Huawei, the world's leading telecommunications equipment manufacturer and winner of most 5G contracts, is aware of what is at stake in this battle that affects its reputation. This journalist was invited by the company to visit his campus coinciding with the presentation of the results of the group. The company has multiplied the appearance of its senior executives before the cameras and opened the doors to new areas of its facilities to dozens of informants in recent months, within the framework of a public relations offensive to counterattack the propaganda battle that arrives from the United States, that worries about its effects between the public opinion and the clientele.
"There is a mechanism in Huawei that prevents someone from installing rear doors in our products." "Our safety standards are higher than the industry average." "The Chinese government has never asked us to stand for them and Huawei would never accept that." "The accusations of the United States are simply a way of pouring dirty water on us without any foundation." These are all statements made by Wang Jin, director of the company's Cybersecurity Laboratory, a unit made up of 137 people, independent of any other division of the company, which has the capacity to veto product launches if it considers they have security risks. This right has been exercised, he says, on up to 76 occasions in the last six years. Absolute silence reigns in their aseptic offices, and employees are urged to close their screens momentarily while the group of journalists visits the room. In the same building, Huawei customers can test the products themselves in other rooms and have access to the source codes of these devices.

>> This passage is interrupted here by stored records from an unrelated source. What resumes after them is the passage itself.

(** Run in any order over cells of the board, the loop body leaves in
    [nextcells] the next state of every cell it has visited and keeps
    the next states that were there. *)
Lemma update_in_visited N L order :
  square_board N L → N * N ≤ 2 ^ 30 →
  Forall (λ p, 0 ≤ p.1 < N ∧ 0 ≤ p.2 < N) order →
  ∃ nx,
    OpenMP.update_in order L = Some (OpenMP.mkLife N N (OpenMP.cells L) nx)
    ∧ length nx = length (OpenMP.nextcells L)
    ∧ (∀ j : nat, OpenMP.nextcells L !! j
                  = Some (next_cell N N (OpenMP.cells L) (Z.of_nat j)) →
                  nx !! j = Some (next_cell N N (OpenMP.cells L) (Z.of_nat j)))
    ∧ (∀ y x, (y, x) ∈ order →
              nx !! Z.to_nat (flat N x y)
              = Some (next_cell N N (OpenMP.cells L) (flat N x y))).
Proof.
  intros HL HN Horder. revert L HL.
  induction Horder as [|[y x] order [Hy Hx] _ IH]; intros L HL.
  - exists (OpenMP.nextcells L). destruct HL as [Hh Hw _ _ _].
    split; [destruct L; simpl in *; by subst|].
    split; [done|]. split; [done|]. intros y x Hin. by apply elem_of_nil in Hin.
  - simpl in Hy, Hx. simpl.
    rewrite (omp_update_cell_square N) by done.
    set (cur := OpenMP.cells L) in *.
    set (k := flat N x y). set (f := next_cell N N cur).
    set (L1 := OpenMP.mkLife N N cur (<[Z.to_nat k := f k]> (OpenMP.nextcells L))).
    pose proof (flat_inside N N x y Hx Hy) as Hk. fold k in Hk.
    assert (square_board N L1) as HL1.
    { destruct HL as [Hh Hw Hc Hnx Hb].
      split; simpl; try done. by rewrite length_insert. }
    destruct (IH L1 HL1) as (nx & Hrun & Hlen & Hkeep & Hvis).
    simpl in Hrun, Hlen, Hkeep, Hvis. rewrite length_insert in Hlen.
    assert (Z.to_nat k < length (OpenMP.nextcells L))%nat as Hklt.
    { pose proof (sq_next N L HL). lia. }
    exists nx. split; [done|]. split; [done|]. split.
    + intros j Hj. apply Hkeep.
      destruct (decide (Z.to_nat k = j)) as [<-|Hne].
      * rewrite list_lookup_insert_eq by done.
        by rewrite Z2Nat.id by lia.
      * by rewrite list_lookup_insert_ne.
    + intros y' x' [Heq|Hin]%elem_of_cons.
      * simplify_eq. fold k.
        specialize (Hkeep (Z.to_nat k)). rewrite Z2Nat.id in Hkeep by lia.
        apply Hkeep. by rewrite list_lookup_insert_eq.
      * by apply Hvis.
Qed.

End Schedule.

Section ScheduleTheorem.
Import Spec.

(** X4. The result of an OpenMP turn on a square board does not depend
    on the order in which the iterations of the [parallel for] are run:
    over any permutation of the iterations the loop body fills
    [nextcells] with the next generation, as the nested loops do. *)
Theorem omp_any_schedule (N : Z) (L : OpenMP.Life) (order : list (Z * Z)) :
  square_board N L → 1 ≤ N → N * N ≤ 2 ^ 30 →
  order ≡ₚ OpenMP.iterations L →
  OpenMP.update_in order L = OpenMP.update L
  ∧ OpenMP.update L
    = Some (OpenMP.mkLife N N (OpenMP.cells L) (step N N (OpenMP.cells L)))
  ∧ OpenMP.update L = OpenMP.update_in (OpenMP.iterations L) L.
Proof.
  intros HL H1 HN Hperm.
  split; [|split; [by apply omp_update_square|apply update_is_update_in]].
  rewrite (omp_update_square N) by done.
  destruct (update_in_visited N L order HL HN) as (nx & -> & Hlen & _ & Hvis).
  { apply Forall_forall. intros [y x] Hin. rewrite Hperm in Hin.
    apply elem_of_iterations in Hin.
    by rewrite (sq_height N L HL), (sq_width N L HL) in Hin. }
  do 2 f_equal. apply list_eq. intros i. unfold step.
  pose proof (sq_next N L HL) as Hnext.
  destruct (decide (Z.of_nat i < N * N)) as [Hi|Hi].
  - rewrite list_lookup_fmap, lookup_seqZ_lt by done. simpl.
    rewrite Z.add_0_l.
    pose proof (Z.mod_pos_bound (Z.of_nat i) N ltac:(lia)) as Hx.
    assert (0 ≤ Z.of_nat i / N < N) as Hy.
    { split; [apply Z.div_pos; lia|apply Z.div_lt_upper_bound; lia]. }
    assert (flat N (Z.of_nat i mod N) (Z.of_nat i / N) = Z.of_nat i) as Hflat.
    { unfold flat. pose proof (Z.div_mod (Z.of_nat i) N ltac:(lia)). lia. }
    specialize (Hvis (Z.of_nat i / N) (Z.of_nat i mod N)).
    rewrite Hflat, Nat2Z.id in Hvis. apply Hvis.
    rewrite Hperm. apply elem_of_iterations.
    by rewrite (sq_height N L HL), (sq_width N L HL).
  - rewrite !lookup_ge_None_2; [done| |lia].
    rewrite length_fmap, length_seqZ. lia.
Qed.

Lemma omp_any_schedule_witness :
  OpenMP.update_in [(1, 1); (0, 0); (1, 0); (0, 1)]
    (OpenMP.new Mt19937.gen 2 2)
  = OpenMP.update (OpenMP.new Mt19937.gen 2 2).
Proof.
  assert (Forall bit [1; 0; 1; 1]) as Hbits.
  { repeat (apply Forall_cons_2; [(by left) || (by right)|]).
    apply Forall_nil_2. }
  assert (square_board 2 (OpenMP.new Mt19937.gen 2 2)) as HL.
  { split; [reflexivity..|exact Hbits]. }
  refine (proj1 (omp_any_schedule 2 (OpenMP.new Mt19937.gen 2 2)
                   [(1, 1); (0, 0); (1, 0); (0, 1)] HL
                   ltac:(lia) ltac:(lia) _)).
  change (OpenMP.iterations (OpenMP.new Mt19937.gen 2 2))
    with ([(0, 0); (0, 1); (1, 0)] ++ [(1, 1)]).
  apply Permutation_cons_app. rewrite app_nil_r.
  apply perm_skip. apply perm_swap.
Defined.

End ScheduleTheorem.

(** ** The text of the board file *)

Section Text.
Import Spec.

Lemma string_of_list_ascii_app (a b : list ascii) :
  string_of_list_ascii (a ++ b)
  = (string_of_list_ascii a ++ string_of_list_ascii b)%string.
Proof.
  induction a as [|c a IH]; [reflexivity|].
  simpl. rewrite IH. reflexivity.
Qed.

Lemma string_app_assoc (a b c : string) :
  ((a ++ b) ++ c = a ++ (b ++ c))%string.
Proof.
  induction a as [|x a IH]; [reflexivity|].
  change (String x ((a ++ b) ++ c) = String x (a ++ (b ++ c)))%string.
  by rewrite IH.
Qed.

Lemma string_app_nil_r (a : string) : (a ++ "" = a)%string.
Proof.
  induction a as [|x a IH]; [reflexivity|].
  change (String x (a ++ "") = String x a)%string. by rewrite IH.
Qed.

Lemma string_length_of_list (l : list ascii) :
  String.length (string_of_list_ascii l) = length l.
Proof. induction l as [|c l IH]; simpl; [done|]. by rewrite IH. Qed.

Lemma print_unsigned_cell c :
  bit c → print_unsigned c = string_of_list_ascii [cell_char c].
Proof. by intros [-> | ->]. Qed.

Lemma board_chars_length H W cur :
  0 ≤ H → 0 ≤ W →
  Z.of_nat (length (seqZ 0 H ≫= row_chars W cur)) = H * (W + 1).
Proof.
  intros HH HW. rewrite <- (Z2Nat.id H) by done.
  generalize (Z.to_nat H). clear H HH. intros k.
  induction k as [|k IH]; [done|].
  rewrite seqZ_S, bind_app, length_app, Nat2Z.inj_add, IH.
  rewrite bind_singleton. unfold row_chars.
  rewrite length_app, length_fmap, length_seqZ. simpl. lia.
Qed.

(** Both [output_file] methods write the rows of the board. *)
Lemma omp_output_file_text L :
  0 ≤ OpenMP.height L → 0 ≤ OpenMP.width L →
  OpenMP.height L * OpenMP.width L < 2 ^ 32 →
  Z.of_nat (length (OpenMP.cells L)) = OpenMP.height L * OpenMP.width L →
  Forall bit (OpenMP.cells L) →
  OpenMP.output_file L
  = Some (board_text (OpenMP.height L) (OpenMP.width L) (OpenMP.cells L)).
Proof.
  intros Hh Hw Hn Hlen Hbits.
  set (H := OpenMP.height L) in *. set (W := OpenMP.width L) in *.
  set (cur := OpenMP.cells L) in *.
  unfold OpenMP.output_file, board_text. fold H.
  destruct (for_each_count
              (λ y out, out = string_of_list_ascii
                                (seqZ 0 y ≫= row_chars W cur))
              (OpenMP.output_row L) H EmptyString)
    as (text & -> & ->); [done|done| |done].
  intros y out Hy ->. unfold OpenMP.output_row. fold W.
  destruct (for_each_count
              (λ x o, o = (string_of_list_ascii (seqZ 0 y ≫= row_chars W cur)
                           ++ string_of_list_ascii
                                ((λ x, cell_char (cell cur (flat W x y)))
                                   <$> seqZ 0 x))%string)
              (OpenMP.output_cell L y) W
              (string_of_list_ascii (seqZ 0 y ≫= row_chars W cur)))
    as (o & -> & ->); [done| | |].
  - by rewrite string_app_nil_r.
  - intros x o Hx ->. unfold OpenMP.output_cell. fold W cur.
    rewrite u_flat_row by nia.
    rewrite rd_inside by (rewrite Hlen; by apply flat_inside).
    rewrite bind_Some_l. eexists. split; [done|].
    rewrite print_unsigned_cell by by apply cell_bit.
    rewrite string_app_assoc, <- string_of_list_ascii_app.
    rewrite (seqZ_app 0 x 1) by lia. rewrite fmap_app.
    rewrite (seqZ_cons (0 + x) 1) by lia.
    rewrite (seqZ_nil _ (Z.pred 1)) by lia. simpl.
    by rewrite Z.add_0_l.
  - rewrite bind_Some_l. eexists. split; [done|].
    rewrite string_app_assoc.
    change endl with (string_of_list_ascii [ascii_of_nat 10]).
    rewrite <- !string_of_list_ascii_app.
    rewrite (seqZ_app 0 y 1) by lia. rewrite bind_app.
    rewrite (seqZ_cons (0 + y) 1) by lia.
    rewrite (seqZ_nil _ (Z.pred 1)) by lia.
    rewrite bind_singleton, Z.add_0_l. done.
Qed.

End Text.

(** ** Boards with a zero dimension *)

Section EmptyBoards.
Import Spec.

Lemma for_each_skip {S : Type} (body : Z → S → option S) l s :
  (∀ i, i ∈ l → body i s = Some s) → for_each body l s = Some s.
Proof.
  induction l as [|i l IH]; intros Hbody; [done|]. simpl.
  rewrite Hbody by apply list_elem_of_here.
  apply IH. intros j Hj. apply Hbody. by apply list_elem_of_further.
Qed.

Lemma omp_update_zero L :
  OpenMP.height L ≤ 0 ∨ OpenMP.width L ≤ 0 → OpenMP.update L = Some L.
Proof.
  intros Hz. unfold OpenMP.update. apply for_each_skip. intros y Hy.
  unfold OpenMP.update_row. apply elem_of_seqZ in Hy.
  destruct Hz as [Hz|Hz]; [lia|]. by rewrite seqZ_nil.
Qed.

Lemma omp_run_zero n L :
  OpenMP.height L ≤ 0 ∨ OpenMP.width L ≤ 0 →
  OpenMP.cells L = [] → OpenMP.nextcells L = [] →
  repeat_n n OpenMP.turn L = Some L.
Proof.
  intros Hz Hc Hn. induction n as [|n IH]; simpl; [done|].
  unfold OpenMP.turn. rewrite omp_update_zero by done.
  rewrite bind_Some_l.
  replace (OpenMP.swap L) with L; [done|].
  destruct L. unfold OpenMP.swap. simpl in *. by subst.
Qed.

Lemma cuda_turn_empty C :
  empty_device C →
  ∃ C', Cuda.turn C = Some C' ∧ empty_device C'
        ∧ Cuda.height C' = Cuda.height C ∧ Cuda.width C' = Cuda.width C.
Proof.
  intros (Hc & Hpc & [d Hd]). unfold Cuda.turn, Cuda.step, Cuda.blocks.
  rewrite Hc.
  change (i32 ((Z.of_nat (length []) + Cuda.threads - 1) / Cuda.threads))
    with 0.
  unfold Cuda.launch. rewrite (seqZ_nil 0 0) by lia.
  cbn [for_each]. rewrite bind_Some_l, bind_Some_l.
  unfold Cuda.copy_back, Cuda.swap.
  cbn [Cuda.device Cuda.cellsDevice Cuda.cells Cuda.height Cuda.width
       Cuda.nextcells Cuda.nextcellsDevice Cuda.events].
  rewrite Hd, bind_Some_l.
  change (Cuda.memcpy [] d (length [])) with (Some (take 0 d ++ @nil Z)).
  rewrite bind_Some_l. eexists. split; [done|].
  split; [|done]. split; [done|]. split; [by eexists|done].
Qed.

Huawei is headquartered in Shenzhen, the Chinese city that has become a paradigm of the country's technological boom. They are 1.7 square kilometers of low buildings, with many green areas and a young workforce. There are free facilities for employees to practice sports (gym, pool, basketball and badminton courts, among others), numerous restaurants and even a clinic. Some of the streets next to the complex are named after famous scientists such as Graham Bell or Marie Curie, something very exceptional in a country where maps are free of proper names.

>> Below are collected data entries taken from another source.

(** The constructor, call by call: where it stops and what it has
    done to the two modes by then. *)
Lemma console_ctor_result (d : bool) (w0 : World) :
  exists w1,
    (exists this,
        BaseTerminal_ctor d w0 = (Returns this, w1)
        /\ this = mk_BaseTerminal CONOUT CONIN (out_mode w0) (in_mode w0)
        /\ out_mode w1 = raw_out_mode (out_mode w0)
        /\ in_mode w1 = raw_in_mode (in_mode w0))
    \/ (exists e,
        BaseTerminal_ctor d w0 = (Throws e, w1)
        /\ same_modes w0 w1)
    \/ (BaseTerminal_ctor d w0
        = (Throws (runtime_error "SetConsoleMode() failed"), w1)
        /\ out_mode w1 = raw_out_mode (out_mode w0)
        /\ in_mode w1 = in_mode w0
        /\ exists w', next_call_fails w' = true
             /\ trace w1 = trace w'
                 ++ [call_SetConsoleMode CONIN (raw_in_mode (in_mode w0))]
             /\ exists w'', trace w' = trace w''
                 ++ [call_SetConsoleMode CONOUT (raw_out_mode (out_mode w0))]).
Proof.
  unfold BaseTerminal_ctor. unfold_m.
  destruct (GetStdHandle_result STD_OUTPUT_HANDLE w0) as (wa & Ea & [Oa Ia] & _).
  rewrite Ea. destruct (next_call_fails w0); simpl.
  { exists wa. right. left. eexists. split; [reflexivity | split; assumption]. }
  destruct (GetStdHandle_result STD_INPUT_HANDLE wa) as (wb & Eb & [Ob Ib] & _).
  rewrite Eb. destruct (next_call_fails wa); simpl.
  { exists wb. right. left. eexists. split; [reflexivity | split; congruence]. }
  destruct (GetConsoleMode_out wb) as (wc & Ec & [Oc Ic] & _).
  rewrite Ec. destruct (next_call_fails wb); simpl.
  { exists wc. right. left. eexists. split; [reflexivity | split; congruence]. }
  destruct (GetConsoleMode_in wc) as (wd & Ed & [Od Id] & _).
  rewrite Ed. destruct (next_call_fails wc); simpl.
  { exists wd. right. left. eexists. split; [reflexivity | split; congruence]. }
  fold (raw_out_mode (out_mode wb)). fold (raw_in_mode (in_mode wc)).
  destruct (SetConsoleMode_out (raw_out_mode (out_mode wb)) wd)
    as (we & Ee & Oe & Ie & Le & _).
  rewrite Ee. destruct (next_call_fails wd); simpl.
  { exists we. right. left. eexists. split; [reflexivity | split; congruence]. }
  destruct (SetConsoleMode_in (raw_in_mode (in_mode wc)) we)
    as (wf & Ef & Of & If & Lf & _).
  rewrite Ef. destruct (next_call_fails we) eqn:Fe; simpl.
  - exists wf. right. right.
    replace (out_mode wb) with (out_mode w0) in * by congruence.
    replace (in_mode wc) with (in_mode w0) in * by congruence.
    split; [reflexivity|]. split; [congruence|]. split; [congruence|].
    exists we. split; [exact Fe|]. split; [exact Lf|].
    exists wd. exact Le.
  - exists wf. left. eexists. split; [reflexivity|].
    replace (out_mode wb) with (out_mode w0) in * by congruence.
    replace (in_mode wc) with (in_mode w0) in * by congruence.
    split; [reflexivity|]. split; congruence.
Qed.

(** The destructor on a constructed session, by the outcome of its
    two calls. *)
Lemma console_dtor_result (this : BaseTerminal) (w : World) :
  on_console this ->
  exists w',
    BaseTerminal_dtor this w
    = ((if hd false (faults w) || hd false (tl (faults w))
        then Throws (runtime_error "SetConsoleMode() failed in destructor")
        else Returns tt), w')
    /\ out_mode w'
       = (if hd false (faults w) then out_mode w else dwOriginalOutMode this)
    /\ in_mode w'
       = (if hd false (faults w) || hd false (tl (faults w))
          then in_mode w else dwOriginalInMode this)
    /\ trace w'
       = trace w
           ++ call_SetConsoleMode CONOUT (dwOriginalOutMode this)
           :: (if hd false (faults w) then []
               else [call_SetConsoleMode CONIN (dwOriginalInMode this)]).
Proof.
  intros [Ho Hi]. unfold BaseTerminal_dtor. unfold_m. rewrite Ho, Hi.
  destruct (SetConsoleMode_out (dwOriginalOutMode this) w)
    as (wa & Ea & Oa & Ia & La & Fa).
  rewrite Ea. unfold next_call_fails in *.
  destruct (hd false (faults w)); simpl.
  { exists wa. repeat split; assumption. }
  destruct (SetConsoleMode_in (dwOriginalInMode this) wa)
    as (wb & Eb & Ob & Ib & Lb & Fb).
  rewrite Eb. unfold next_call_fails in *. rewrite Fa in *.
  exists wb. rewrite Lb, La, <- app_assoc. simpl.
  destruct (hd false (tl (faults w))); simpl;
    repeat split; congruence.
Qed.

(** The members that are [const] leave both console modes alone. *)
Lemma read_raw_modes (this : BaseTerminal) (s : Z) (w : World) :
  same_modes w (snd (read_raw this s w)).
Proof.
  unfold read_raw, kbhit, ReadFile, enter. unfold_m. simpl.
  destruct (key_waiting w); simpl; [|split; reflexivity].
  destruct (hd false (faults w)); simpl; [split; reflexivity|].
  destruct (hin this); simpl; try (split; reflexivity).
  destruct (input w) as [|b rest]; simpl; split; reflexivity.
Qed.

Lemma get_term_size_modes (this : BaseTerminal)
    (inf : CONSOLE_SCREEN_BUFFER_INFO) (w : World) :
  same_modes w (snd (get_term_size this inf w)).
Proof.
  unfold get_term_size, GetConsoleScreenBufferInfo, enter. unfold_m. simpl.
  destruct (hd false (faults w)); simpl; [split; reflexivity|].
  destruct (hout this); simpl; split; reflexivity.
Qed.

Lemma step_modes (this : BaseTerminal) (w : World) (ev : event) :
  same_modes w (step this w ev).
Proof.
  destruct ev; simpl.
  - apply read_raw_modes.
  - apply get_term_size_modes.
  - split; reflexivity.
  - split; reflexivity.
  - split; reflexivity.
Qed.

Lemma run_modes (this : BaseTerminal) (evs : list event) :
  forall w, same_modes w (run this evs w).
Proof.
  unfold run. induction evs as [|ev evs IH]; intros w; simpl.
  - apply same_modes_refl.
  - eapply same_modes_trans; [apply step_modes | apply IH].
Qed.

End WithConstants.
End Win32Facts.

(** * The claims *)

(** C1 - Round-trip restoration.  On either platform: when a session has
    been constructed, whatever members are called and whatever the
    environment does in between, a release that completes leaves the
    terminal configuration equal to the one the constructor found and
    saved before changing it (the whole [termios] on POSIX; the output
    and the input mode of the console on Windows). *)
Theorem round_trip_restoration :
  (forall (H : Posix.termios_h) (d : bool) (w0 w1 w3 : Posix.World)
          (this : Posix.BaseTerminal) (evs : list Posix.event),
      Posix.BaseTerminal_ctor d w0 = (Returns this, w1) ->
      Posix.BaseTerminal_dtor this (Posix.run this evs w1) = (Returns tt, w3) ->
      Posix.orig_termios this = Posix.tty w0
      /\ Posix.tty w3 = Posix.tty w0)
  /\
  (forall (H : Win32.wincon_h) (d : bool) (w0 w1 w3 : Win32.World)
          (this : Win32.BaseTerminal) (evs : list Win32.event),
      Win32.BaseTerminal_ctor d w0 = (Returns this, w1) ->
      Win32.BaseTerminal_dtor this (Win32.run this evs w1) = (Returns tt, w3) ->
      (Win32.dwOriginalOutMode this = Win32.out_mode w0
       /\ Win32.dwOriginalInMode this = Win32.in_mode w0)
      /\ Win32.out_mode w3 = Win32.out_mode w0
      /\ Win32.in_mode w3 = Win32.in_mode w0).
Proof.
  split.
  - intros H d w0 w1 w3 this evs Hc Hd.
    apply PosixFacts.tty_ctor_returns in Hc. destruct Hc as [Ho _].
    split; [exact Ho|].
    destruct (PosixFacts.tty_dtor_result this (Posix.run this evs w1))
      as (w' & E & T & _).
    rewrite E in Hd.
    destruct (Posix.next_call_fails (Posix.run this evs w1));
      [discriminate|].
    inversion Hd; subst. congruence.
  - intros H d w0 w1 w3 this evs Hc Hd.
    destruct (Win32Facts.console_ctor_result d w0)
      as (w1' & [(this' & E & Ht & _) | [(e & E & _) | (E & _)]]);
      rewrite E in Hc; try discriminate.
    inversion Hc; subst this' w1'; clear Hc. subst this. simpl.
    split; [split; reflexivity|].
    set (this := Win32.mk_BaseTerminal _ _ _ _) in *.
    destruct (Win32Facts.console_dtor_result this (Win32.run this evs w1))
      as (w' & E' & O & I & _); [split; reflexivity|].
    rewrite E' in Hd.
    destruct (hd false (Win32.faults (Win32.run this evs w1))); simpl in *;
      [discriminate|].
    destruct (hd false (tl (Win32.faults (Win32.run this evs w1)))); simpl in *;
      [discriminate|].
    inversion Hd; subst. split; assumption.
Qed.

(** A session on each platform that reads, asks the size and sees input
    arrive before it is released. *)
Lemma round_trip_restoration_witness :
  (let w0 := Sample.xterm_with [] [97; 13] (Posix.mk_winsize 24 80 0 0) in
   let this := Posix.mk_BaseTerminal Sample.cooked in
   let evs := [Posix.env_input [27]; Posix.call_read_raw 0;
               Posix.call_get_term_size] in
   let w1 := snd (@Posix.BaseTerminal_ctor Posix.linux true w0) in
   let w3 := snd (Posix.BaseTerminal_dtor this
                    (@Posix.run Posix.linux this evs w1)) in
   Posix.orig_termios this = Posix.tty w0 /\ Posix.tty w3 = Posix.tty w0)
  /\
  (let w0 := Sample.conhost in
   let this := Win32.mk_BaseTerminal Win32.CONOUT Win32.CONIN 3 7 in
   let evs := [Win32.env_key true; Win32.env_input [27];
               Win32.call_read_raw 0;
               Win32.call_get_term_size Sample.window_80x25] in
   let w1 := snd (@Win32.BaseTerminal_ctor Win32.winsdk true w0) in
   let w3 := snd (Win32.BaseTerminal_dtor this (Win32.run this evs w1)) in
   (Win32.dwOriginalOutMode this = Win32.out_mode w0
    /\ Win32.dwOriginalInMode this = Win32.in_mode w0)
   /\ Win32.out_mode w3 = Win32.out_mode w0
   /\ Win32.in_mode w3 = Win32.in_mode w0).
Proof.
  split; intros w0 this evs w1 w3.
  - apply (proj1 round_trip_restoration Posix.linux true w0 w1 w3 this evs);
      vm_compute; reflexivity.
  - apply (proj2 round_trip_restoration Win32.winsdk true w0 w1 w3 this evs);
      vm_compute; reflexivity.
Defined.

This area, however, has been too small for a company that invoices more than 95,000 million euros annually and prepares the umpteenth wave of hiring. About 40 kilometers away and next to one of its biggest factories, Huawei opened a new campus half a year ago in the city of Dongguan. The site occupies 120 hectares and is divided into 12 "villages" that are inspired by the architecture of several European cities, including Oxford, Granada, Bologna, Paris, Freiburg or Bruges. All of them are connected by a tram. There are lakes, rivers, fountains, international restaurants and perfectly preserved gardens. There already 20,000 people work, most of them in research and development tasks. 20 minutes are the production lines, which leave about 90,000 mobile phones a day. "Every day, we produce the best mobiles around the world," reads one of the banners on the site.
It is hard to find in any of these facilities a clear reference to the second big issue that has led Huawei to take over the headlines of half the world. It is about of the arrest in early December of Meng Wanzhou, in Canada, at the request of the United States. The vice president of the group is the daughter of Ren Zhengfei, the founder of this technological giant, and the United States accuses her of to have created a business network to sell telecommunications equipment to Iran and to avoid the economic embargo on the country.
However, in the cafeterias of the campus, drinks to be served are served in a glass in which there is a lighthouse pointing to the ocean and guiding a small boat. Above, in Mandarin, the text reads as follows: "The lighthouse is waiting for an early return of the late ship." The lighthouse is, for years, one of the emblems with which the company identifies itself. And late boat is the literal translation of Wanzhou, the name of the top executive who is still in Canada waiting for his extradition to the United States.